(* ===== verification/SchedOk.v ===== *)
(** The user-space scheduler and the kernel stay in step: the proofs about
    [Sched]. *)

From S2P Require Import Prelude Chain Timers KState KSched KBoot KWait KNotify KBase KMain KSignal KIpc KSend KPriv KSys Sched.
Local Open Scope Z_scope.

(** ** Accessors *)

Definition put_rmp (n : Z) (r : schedproc) (s : sched_state) : sched_state :=
  with_schedprocs (<[Z.to_nat n := r]> (schedprocs s)) s.

(** The slot [n] of the table holds [r]. *)
Definition slot (s : sched_state) (n : Z) (r : schedproc) : Prop := 0 <= n /\ schedprocs s !! Z.to_nat n = Some r.

Lemma slot_fun s n r r' : slot s n r -> slot s n r' -> r = r'.
Proof. intros [_ H1] [_ H2]. congruence. Qed.

Lemma rmp_run s n r : slot s n r -> rmp n s = Some (r, s).
Proof. intros [Hn Hr]. unfold rmp. mrun. by rewrite (proj2 (Z.leb_le _ _) Hn), Hr. Qed.

Lemma upd_rmp_run s n r f : slot s n r -> upd_rmp n f s = Some (tt, put_rmp n (f r) s).
Proof. intros Hr. unfold upd_rmp. by rewrite (bind_run _ _ _ _ _ (rmp_run _ _ _ Hr)). Qed.

Lemma slot_put s n r r' : slot s n r -> slot (put_rmp n r' s) n r'.
Proof. intros [Hn Hr]. split; [done|]. simpl. apply list_lookup_insert_eq. by apply lookup_lt_Some in Hr. Qed.




Lemma put_put_rmp n a b s : put_rmp n a (put_rmp n b s) = put_rmp n a s.
Proof. unfold put_rmp, with_schedprocs. simpl. by rewrite list_insert_insert_eq. Qed.

Lemma slot_other s n n' r' x : 0 <= n -> n' <> n -> slot (put_rmp n r' s) n' x <-> slot s n' x.
Proof.
  intros Hn Hne. unfold slot. simpl. split; intros [H0 H]; (split; [done|]);
    [rewrite list_lookup_insert_ne in H by lia|rewrite list_lookup_insert_ne by lia]; done.
Qed.

(** ** The invariant *)

Definition in_use (r : schedproc) : bool := has (sp_flags r) IN_USE.

(** A process in the table. *)
Record slot_ok (n : Z) (r : schedproc) : Prop := {
  sl_nr : _ENDPOINT_P (sp_endpoint r) = n;
  sl_max : queue_nr (sp_max_priority r);
  sl_prio : queue_nr (sp_priority r);
  sl_slice : 1 <= sp_time_slice r < 2 ^ 31;
}.

(** What the kernel knows about the scheduling of its processes. *)
Definition timing (r : proc) : Z * Z * Z := (p_priority r, p_quantum_size_ms r, p_scheduler r).

(** The kernel has the priority and the quantum of the table for a process that
    the server schedules. *)
Definition in_step (k : kstate) (r : schedproc) : Prop :=
  scheduled_by k (sp_endpoint r) self_addr ->
  fld timing k !! target (sp_endpoint r) = Some (sp_priority r, sp_time_slice r, self_addr).

Record sched_ok (s : sched_state) : Prop := {
  sk_length : length (schedprocs s) = Z.to_nat NR_PROCS;
  sk_slots : forall n r, slot s n r -> in_use r = true -> slot_ok n r /\ in_step (skern s) r;
  sk_kern : exists cq, kinv (skern s) cq;
}.

Lemma ok_slot s n : sched_ok s -> 0 <= n < NR_PROCS -> exists r, slot s n r.
Proof.
  intros Hs Hn. destruct (lookup_lt_is_Some_2 (schedprocs s) (Z.to_nat n)) as [r Hr].
  - rewrite (sk_length _ Hs). lia.
  - exists r. split; [lia|done].
Qed.
Lemma set_slot_run s g f x :
  lib_ok s -> 0 <= g -> table s !! Z.to_nat g = Some x ->
  exists s', set_slot g f s = Some (tt, s') /\ lib_ok s' /\ ngrants s' = ngrants s /\
    procs (kern s') = procs (kern s) /\ table s' = <[Z.to_nat g := f x]> (table s).
Proof.
  intros Hs Hg Hx. unfold set_slot. rewrite (bind_run _ _ _ _ _ (get_slot_run _ _ _ Hs Hg Hx)).
  assert (Hn : ngrants s <> 0) by (intros E; unfold table in Hx; by rewrite E in Hx).
  destruct (lo_table _ Hs Hn) as (Hp&l&Hl&Hlen). rewrite (table_lookup s l Hs Hl Hn) in *.
  eexists. split; [done|].
  assert (Hl' : alter <[Z.to_nat g:=f x]> (grants s) (arrays s) !! grants s = Some (<[Z.to_nat g := f x]> l))
    by (by rewrite lookup_alter_eq, Hl).
  split; [|split; [done|split; [done|]]].
  - constructor; simpl; [apply Hs..| |apply Hs]. intros _. split; [done|]. eexists. split; [exact Hl'|]. by rewrite length_insert.
  - unfold table. cbn [ngrants grants arrays]. by rewrite (proj2 (Z.eqb_neq _ _) Hn), Hl'.
Qed.

Lemma valid_slot g n : GRANT_VALID g && (0 <=? g) && (g <? n) = true <-> 0 <= g < n.
Proof. unfold GRANT_VALID, GRANT_INVALID. rewrite !andb_true_iff, !Z.ltb_lt, Z.leb_le. lia. Qed.

Lemma cpf_new_grantslot_run mem s :
  lib_ok s -> fresh s mem -> exists g s', cpf_new_grantslot mem s = Some (g, s') /\ lib_ok s' /\ keeps s s' /\ adds_unused s s' /\
    procs (kern s') = procs (kern s) /\
    (g = -1 /\ (mem = 0 \/ ~ able (kern s)) \/ 0 <= g < ngrants s' /\ exists x, table s' !! Z.to_nat g = Some x /\ has (cp_flags x) CPF_USED = false).
Proof.
  intros Hs Hf. pose proof (length_table s Hs) as Hlen. unfold cpf_new_grantslot. rewrite (bind_run get _ s s s) by done.
  assert (Hold : exists l, (if ngrants s =? 0 then mret [] else opt (arrays s !! grants s)) s = Some (l, s) /\
    take (Z.to_nat (ngrants s)) l = table s).
  { unfold table. destruct (Z.eqb_spec (ngrants s) 0) as [->|Hn]; [by exists []|].
    destruct (lo_table _ Hs Hn) as (_&l&Hl&Hll). exists l. unfold opt. rewrite Hl. split; [done|]. by rewrite take_ge by lia. }
  destruct Hold as (l&Hl&Htk). rewrite (bind_run _ _ _ _ _ Hl), Htk. destruct (free_slot_spec (table s) 0) as (i&->&Hi&Hfree).
  rewrite Z.add_0_l. rewrite assert_run by (apply Z.leb_le; lia).
  assert (Hgrow : exists s', (if Z.of_nat i =? ngrants s then cpf_grow mem else mret tt) s = Some (tt, s') /\ lib_ok s' /\
    (if Z.of_nat i =? ngrants s then grown mem s s' else s' = s) /\ procs (kern s') = procs (kern s)).
  { destruct (Z.of_nat i =? ngrants s); [by apply cpf_grow_run|]. by exists s. }
  destruct Hgrow as (s'&Hrun&Hs'&Hgr&Hpr). rewrite (bind_run _ _ _ _ _ Hrun). rewrite (bind_run get _ s' s' s') by done.
  assert (keeps s s' /\ adds_unused s s' /\ Z.of_nat i <= ngrants s' /\ (Z.of_nat i = ngrants s' -> mem = 0 \/ ~ able (kern s)))
    as (Hkeep&Hadd&Hle&Hfail).
  { destruct (Z.eqb_spec (Z.of_nat i) (ngrants s)) as [Heq|Hne]; [|subst s'; split_and!; [by unfold keeps|by left|lia|lia]].
    destruct (grown_keeps _ _ _ Hgr). split_and!; [done..| |]; destruct Hgr as [(->&_&?)|[? _]]; lia || by intros. }
  rewrite assert_run by (by apply Z.leb_le).
  destruct (Z.eqb_spec (Z.of_nat i) (ngrants s')) as [He|He]; [exists (-1), s'; split_and!; try done; left; split; [done|by apply Hfail]|].
  destruct (slot_lookup s' (Z.of_nat i) Hs') as [x Hx]; [lia|].
  assert (Hu : has (cp_flags x) CPF_USED = false).
  { rewrite Nat2Z.id in Hx. destruct (Hadd _ _ Hx) as [?|[-> _]]; [by apply Hfree|done]. }
  exists (Z.of_nat i), s'. split; [|split_and!; try done; right; split; [lia|by exists x]].
  rewrite assert_run by (by apply valid_slot; lia). rewrite (bind_run _ _ _ _ _ (get_slot_run s' (Z.of_nat i) x Hs' (Nat2Z.is_nonneg i) Hx)), Hu. done.
Qed.
End Library.
(** *** Slots that are not in use *)

Lemma store_unused st h i d d' h' :
  store_ok st h -> st !! i = Some d -> in_use d = false -> in_use d' = false ->
  (forall j e, st !! j = Some e -> in_use e = true -> kept st h h' j e) ->
  store_ok (<[i := d']> st) h' /\
  list_to_map (omap (view h') (<[i := d']> st)) =@{gmap (Z * list Z) sentry} list_to_map (omap (view h) st).
Proof.
  intros Hst Hd Hu Hu' Hk.
  assert (Hi : (i < length st)%nat) by (by apply lookup_lt_Some in Hd).
  assert (Hne : forall j e, <[i := d']> st !! j = Some e -> in_use e = true -> st !! j = Some e).
  { intros j e He Hin. rewrite list_lookup_insert in He. case_decide; [|done]. naive_solver congruence. }
  split.
  - apply (store_change st h _ h' i Hst); [|by rewrite length_insert|].
    + intros j e He Hin. left. apply Hk; [by apply Hne|done].
    + intros j e He Hin. destruct (so_owner _ _ Hst j e) as (a&x&Ha&Hx); [by apply Hne|done|].
      exists a, x. split; [|done]. rewrite list_lookup_insert_ne; [done|]. intros ->. simplify_eq.
      unfold is_key in Hx. by rewrite Hu in Hx.
  - f_equal. apply omap_ext2; [by rewrite length_insert|]. intros j x y Hx Hy.
    rewrite list_lookup_insert in Hx. case_decide as Hj.
    + destruct Hj as [-> _]. simplify_eq. unfold view. by rewrite Hu, Hu'.
    + simplify_eq. destruct (in_use x) eqn:E; [by apply (view_kept st h h' j), Hk|]. unfold view. by rewrite E.
Qed.

(** *** A new or updated entry *)

Section Put.
Context {R : Type} (s s' : ds_state R) (i : nat) (d d' : data_store).
Hypothesis Hst : store_ok (ds_store s) (ds_heap s).
Hypothesis Hd : ds_store s !! i = Some d.
Hypothesis Hs' : ds_store s' = <[i := d']> (ds_store s).
Hypothesis Hold : in_use d = true -> entry_type d = entry_type d' /\ d_key d = d_key d'.
Hypothesis Hu' : in_use d' = true.
Hypothesis Hadd : added (ds_store s) (ds_heap s') i d'.
Hypothesis Hk : forall j e, j <> i -> ds_store s !! j = Some e -> in_use e = true ->
  kept (ds_store s) (ds_heap s) (ds_heap s') j e.

Lemma put_lookup j e : ds_store s' !! j = Some e <-> (j = i /\ e = d') \/ (j <> i /\ ds_store s !! j = Some e).
Proof.
  assert (Hi : (i < length (ds_store s))%nat) by (by apply lookup_lt_Some in Hd).
  rewrite Hs'. destruct (decide (j = i)) as [-> | Hne].
  - rewrite list_lookup_insert_eq by done. naive_solver.
  - rewrite list_lookup_insert_ne by done. naive_solver.
Qed.

Lemma labelled_put o : labelled (ds_store s) o -> labelled (ds_store s') o.
Proof.
  intros (j&e&He&Hkey). destruct (decide (j = i)) as [-> | Hne].
  - assert (e = d) as -> by congruence. exists i, d'. split; [apply put_lookup; by left|].
    pose proof (so_type _ _ Hst i d Hd) as Hty. apply is_key_type in Hkey as (Hu&Ht&Hkey); [|apply label_type|done].
    destruct (Hold Hu) as [E1 E2].
    apply is_key_type; [apply label_type|intros _; rewrite <- E1; by apply Hty|]. by rewrite <- E1, <- E2.
  - exists j, e. split; [|done]. apply put_lookup. by right.
Qed.

Lemma store_put : labelled (ds_store s) (d_owner d') -> store_ok (ds_store s') (ds_heap s').
Proof.
  intros Hlab. apply (store_change (ds_store s) (ds_heap s) _ _ i Hst).
  - intros j e [[-> ->]|[Hne He]]%put_lookup Hin; [by right|]. left. by apply Hk.
  - by rewrite Hs', length_insert.
  - intros j e [[-> ->]|[Hne He]]%put_lookup Hin; apply labelled_put; [done|]. by apply (so_owner _ _ Hst j).
Qed.

Lemma abs_put :
  labelled (ds_store s) (d_owner d') ->
  abs s' = <[(entry_type d', d_key d') := SEntry (perm (d_flags d')) (d_owner d') (value_of (ds_heap s') d')]> (abs s).
Proof.
  intros Hlab. apply map_eq. intros tk. apply option_eq. intros x. rewrite abs_lookup by (by apply store_put).
  setoid_rewrite put_lookup. destruct (decide (tk = (entry_type d', d_key d'))) as [-> | Hne].
  - rewrite lookup_insert_eq. split.
    + intros (j&e&He&Hv). destruct (view_Some _ _ _ _ Hv) as [Hu [=]]. destruct He as [[-> ->]|[Hji He]].
      * unfold view in Hv. rewrite Hu' in Hv. by simplify_eq.
      * by destruct Hji; apply (ad_unique _ _ _ _ Hadd j e).
    + intros [= <-]. exists i, d'. split; [by left|]. unfold view. by rewrite Hu'.
  - rewrite lookup_insert_ne, abs_lookup by done. split; intros (j&e&He&Hv); exists j, e.
    + destruct (view_Some _ _ _ _ Hv) as [Hu Htk]. destruct He as [[-> ->]|[Hji He]]; [done|].
      split; [done|]. rewrite <- Hv. symmetry. by eapply view_kept, Hk.
    + destruct (view_Some _ _ _ _ Hv) as [Hu Htk]. destruct (decide (j = i)) as [-> | Hji].
      * assert (e = d) as -> by congruence. destruct (Hold Hu) as [E1 E2]. by rewrite Htk, E1, E2 in Hne.
      * split; [by right|]. rewrite <- Hv. by eapply view_kept, Hk.
Qed.
End Put.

*Directions*: Leave out every line above except those from the line with "Hypothesis Hd : ds_store s !! i = Some d." up to and including the line with "assert (Hi : (i < length (ds_store", and copy those exactly.

*Result of this exercise*:
Hypothesis Hd : ds_store s !! i = Some d.
Hypothesis Hs' : ds_store s' = <[i := d']> (ds_store s).
Hypothesis Hold : in_use d = true -> entry_type d = entry_type d' /\ d_key d = d_key d'.
Hypothesis Hu' : in_use d' = true.
Hypothesis Hadd : added (ds_store s) (ds_heap s') i d'.
Hypothesis Hk : forall j e, j <> i -> ds_store s !! j = Some e -> in_use e = true ->
  kept (ds_store s) (ds_heap s) (ds_heap s') j e.

Lemma put_lookup j e : ds_store s' !! j = Some e <-> (j = i /\ e = d') \/ (j <> i /\ ds_store s !! j = Some e).
Proof.
  assert (Hi : (i < length (ds_store s))%nat) by (by apply lookup_lt_Some in Hd).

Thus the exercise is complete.